Наконец пришли Сагануш и Амаз.
— Вот молодчина, что зашел! — обрадовался Амаз.
Он и раньше любил меня, но, после того как появилась Нунуш, или, как он называл ее, Назан, Амаз еще сильнее привязался ко мне.
— Эти девять ребят мне богом дарованы, а этот ангелочек — тобой, — говорил он с повлажневшими глазами.
Амаз и Сагануш, узнав о моей радости, решили непременно отпраздновать ее.
…Тихая и ясная ночь. На Канакерской дороге, как солдаты, выстроились столбы в сияющих касках. Сквозь темную листву деревьев подмигивают тысячи огоньков, блестят, как глаза Нунуш и Шушик…
Где-то вдали виден озаренный лучами прожекторов Кантар. Тысячи Торгомов сейчас работают там.
На месте Кантара вскоре будет разбит детский парк…
С нетерпением дожидаются этого самые маленькие граждане города — Нунуши и Шапы.
И я мечтаю. Мечтаю о грядущих днях, о дорогах, которыми мне еще предстоит пройти.
ЭПИЛОГ
Я
Птенчик вырос. Он свил себе гнездо, и у него самого уже есть маленькие птенцы; каждый раз, возвращаясь с поля домой, он приносит им в клюве зернышки.
Он уже много летал, много видел…
Видел осенние дожди, зимнюю стужу, весенние цветы и вот уже видит золотое солнце лета. Ему знакомы дальние сады, ущелья и горы, он хорошо знает этот мир. Птичке весело, у нее есть крылья, она может летать…
* * *После окончания музыкальной школы-десятилетки я поехал в Москву продолжать учебу. Мне уже не понадобились сбережения отца. Этих денег хватило матери только на то, чтоб купить стол и шесть стульев.
Родители были довольны, что я еду учиться в Москву.

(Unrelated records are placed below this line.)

(* ===== verification/ShowLoad.v ===== *)
(** * What [\show] writes to a CSV file is what [\load] reads from it

    The proofs behind [show_then_load]: the writer and the reader of CSV, the
    texts of numbers and of times, the names of the columns. *)

From S2P Require Export Session Tables.
From S2P Require Import GoStrings Csv GoLayout.

#[local] Open Scope string_scope.
#[local] Open Scope Z_scope.

(** ** Fields without special characters *)

Definition special_char (c : ascii) : bool :=
  Ascii.eqb c comma || Ascii.eqb c newline || Ascii.eqb c quote || Ascii.eqb c return_char.
Fixpoint all_chars (f : ascii -> bool) (s : string) : bool :=
  match s with String c s' => f c && all_chars f s' | "" => true end.
(** A field that the writer leaves as it is, and the reader. *)
Definition plain (s : string) : Prop := all_chars (fun c => negb (special_char c)) s = true.

Lemma all_chars_app f a b : all_chars f (a +:+ b) = all_chars f a && all_chars f b.
Proof. induction a as [|c a IH]; [done|]. rewrite string_app_cons. cbn. by rewrite IH, andb_assoc. Qed.

Lemma all_chars_impl (f g : ascii -> bool) s : (forall c, f c = true -> g c = true) -> all_chars f s = true -> all_chars g s = true.
Proof. intros H. induction s as [|c s IH]; [done|]. cbn. rewrite !andb_true_iff. naive_solver. Qed.

Lemma plain_cons c s : plain (String c s) <-> special_char c = false /\ plain s.
Proof. unfold plain. cbn. by rewrite andb_true_iff, negb_true_iff. Qed.

Lemma special_cases c : special_char c = false ->
  Ascii.eqb c comma = false /\ Ascii.eqb c newline = false /\ Ascii.eqb c quote = false /\ Ascii.eqb c return_char = false.
Proof. unfold special_char. rewrite !orb_false_iff. tauto. Qed.

Lemma plain_has_char d s : special_char d = true -> plain s -> has_char d s = false.
Proof.
  intros Hd. induction s as [|c s IH]; [done|]. rewrite plain_cons. intros [Hc Hs]. cbn. rewrite IH by done.
  rewrite orb_false_r. apply Ascii.eqb_neq. intros ->. congruence.
Qed.

(** The writer leaves a plain field that does not begin with a space alone. *)
Definition bare (s : string) : Prop :=
  plain s /\ s <> String "\" "." /\ match s with String c _ => is_space c = false | "" => True end.

Lemma csv_field_bare s : bare s -> csv_field s = s.
Proof.
  intros (Hp & Hd & Hs). unfold csv_field, fieldNeedsQuotes. destruct s as [|c s]; [done|].
  rewrite bool_decide_eq_false_2, Hs by done. by rewrite !plain_has_char.
Qed.

Lemma normalize_app a b : plain a -> normalize (a +:+ b) = a +:+ normalize b.
Proof.
  induction a as [|c a IH]; [done|]. rewrite plain_cons. intros [Hc Ha]. rewrite !string_app_cons. cbn.
  apply special_cases in Hc as (_ & _ & _ & ->). by rewrite IH.
Qed.

(** The reader in the middle of a field. *)
Lemma read_in_field s field fields rest : plain s ->
  read_fields InField field fields (s +:+ rest) = read_fields InField (field +:+ s) fields rest.
Proof.
  revert field. induction s as [|c s IH]; intros field Hs; [by rewrite string_app_nil_r|].
  apply plain_cons in Hs as [Hc Hs]. rewrite string_app_cons. cbn [read_fields].
  apply special_cases in Hc as (-> & -> & -> & _). rewrite IH by done.
  unfold one_char. by rewrite <- string_app_assoc, string_app_cons, string_app_nil_l.
Qed.

(** A field with a separator or the end of the line behind it. *)
Lemma read_at_field s fields c rest : plain s -> c = comma \/ c = newline ->
  read_fields AtField "" fields (s +:+ String c rest) =
  if Ascii.eqb c comma then read_fields AtField "" (fields ++ [s])%list rest else Some (fields ++ [s], rest)%list.
Proof.
  intros Hs Hc. destruct s as [|d s].
  - rewrite string_app_nil_l. destruct Hc as [-> | ->]; reflexivity.
  - apply plain_cons in Hs as [Hd Hs]. rewrite string_app_cons. cbn [read_fields].
    apply special_cases in Hd as (-> & -> & -> & _). rewrite read_in_field by done.
    rewrite string_app_nil_l. unfold one_char. rewrite string_app_cons, string_app_nil_l.
    destruct Hc as [-> | ->]; reflexivity.
Qed.

Lemma Join_cons p q ps sep : Join (p :: q :: ps) sep = p +:+ sep +:+ Join (q :: ps) sep.
Proof. done. Qed.

Lemma read_line row fields rest : row <> [] -> Forall plain row ->
  read_fields AtField "" fields (Join row (one_char comma) +:+ String newline rest) = Some (fields ++ row, rest)%list.
Proof.
  intros Hne Hp. revert fields. induction Hp as [|p row Hp _ IH]; intros fields; [done|].
  destruct row as [|q row].
  - cbn [Join]. rewrite read_at_field by auto. reflexivity.
  - rewrite Join_cons, <- !string_app_assoc. change (one_char comma +:+ ?x) with (String comma x).
    rewrite read_at_field by auto. cbn [Ascii.eqb comma]. rewrite IH by done. by rewrite <- app_assoc.
Qed.

(** ** A file of bare rows *)

Definition good_row (n : nat) (row : list string) : Prop :=
  length row = n /\ Forall bare row /\ match row with f :: _ => f <> "" | [] => False end.

Definition line_of (row : list string) : string := Join row (one_char comma) +:+ one_char newline.

Lemma csv_Write_bare row : Forall bare row -> csv_Write row = line_of row.
Proof.
  intros H. unfold csv_Write, line_of. do 2 f_equal. induction H as [|f row Hf _ IH]; [done|]. cbn. by rewrite csv_field_bare, IH.
Qed.

Lemma Join_nil_sep ps : Join ps "" = foldr String.append "" ps.
Proof.
  induction ps as [|p ps IH]; [done|]. destruct ps as [|q ps]; [cbn; by rewrite string_app_nil_r|].
  rewrite Join_cons, string_app_nil_l, IH. done.
Qed.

Но в их глазах появилась какая-то забота и беспокойство.
— Скорей возвращайся, — говорил отец, — стары мы уже стали.
А мать добавляла:
— Скажи хоть той девушке, пусть наведывается к нам изредка.
Я смущенно обещал передать, в душе удивляясь тому, откуда они знают, что «та девушка», то есть Шушик, стала теперь для меня самым дорогим человеком на свете.